BEGIN Material to process

Lemma parse_raw_code_fixed l : yields (parse_raw_code regrow l) (fun l' => fixed l' = fixed l).
Proof.
  unfold parse_raw_code. apply post_skip. intros [[n r] s]. eapply post_bind; [apply parse_code_fixed|].
  intros l1 H. by case_match.
Qed.

Lemma fix_labels_fixed l : yields (fix_labels l) (fun l' => fixed l' = fixed l).
Proof.
  unfold fix_labels. generalize (replace_labels l) as repl. intros repl. change (fixed l) with (fixed (with_labels l (labels l) [])).
  generalize (with_labels l (labels l) []) as l0. clear l. induction repl as [|ploc repl IH]; intros l; cbn [fix_all]; [done|].
  apply (post_bind (fun l' => fixed l' = fixed l)); [|intros l1 H; eapply post_mono; [apply IH | congruence]].
  unfold fix_label. destruct ploc.
  - apply post_skip. intros w. by apply post_skip.
  - apply post_skip. intros []; try done. by apply post_skip.
Qed.

Lemma setup_imports_fixed l : yields (setup_imports l) (fun l' => fixed l' = fixed l).
Proof. unfold setup_imports. apply post_skip. intros [xs s]. apply post_skip. intros w. by apply post_skip. Qed.

(** The module and the table that the stages after the second give. *)
Definition names_of_load (stem : string) (version : Z) (st0 : AtomStorage) (r : Module * AtomStorage) : Prop :=
  vn_version (versioned_name r.1) = version /\ from_str st0 stem = Some (vn_module (versioned_name r.1), r.2).

Lemma late_stages_give stem l id : BeamLoad.name l = Some id ->
  yields (do! l := stage2_fill_lambdas l in do! l := parse_raw_code regrow l in do! l := fix_labels l in finish_load stem l)
    (names_of_load stem (vn_version id) (vm_atom_table (beam_file l))).
Proof.
  intros Hn. apply (post_bind (fun l0 => BeamLoad.name l0 = BeamLoad.name l /\ vm_atom_table (beam_file l0) = vm_atom_table (beam_file l)));
    [unfold stage2_fill_lambdas; by apply post_skip|].
  intros l0 [N0 T0]. eapply post_bind; [apply parse_raw_code_fixed|]. intros l1 H1.
  eapply post_bind; [apply fix_labels_fixed|]. intros l2 H2. unfold finish_load.
  eapply post_bind; [apply setup_imports_fixed|]. intros l3 H3. unfold load_finalize.
  assert (BeamLoad.name l3 = BeamLoad.name l /\ vm_atom_table (beam_file l3) = vm_atom_table (beam_file l)) as [-> ->].
  { unfold fixed in *. injection H1 as ? ? ? ?. injection H2 as ? ? ? ?. injection H3 as ? ? ? ?. split; congruence. }
  rewrite Hn. cbn [vm_bind].
  destruct (from_str _ stem) as [[x st]|] eqn:E; cbn; [|done]. by split.
Qed.
End Passes.

(** * The map of modules *)

Definition mods_sorted (t : ModuleMap) : Prop := StronglySorted (fun a b => raw a.1 < raw b.1) t.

END Material to process

Activity:
Where does "Definition" appear in the records above? Copy every line that has it.

Completed exercise:
Definition names_of_load (stem : string) (version : Z) (st0 : AtomStorage) (r : Module * AtomStorage) : Prop :=
Definition mods_sorted (t : ModuleMap) : Prop := StronglySorted (fun a b => raw a.1 < raw b.1) t.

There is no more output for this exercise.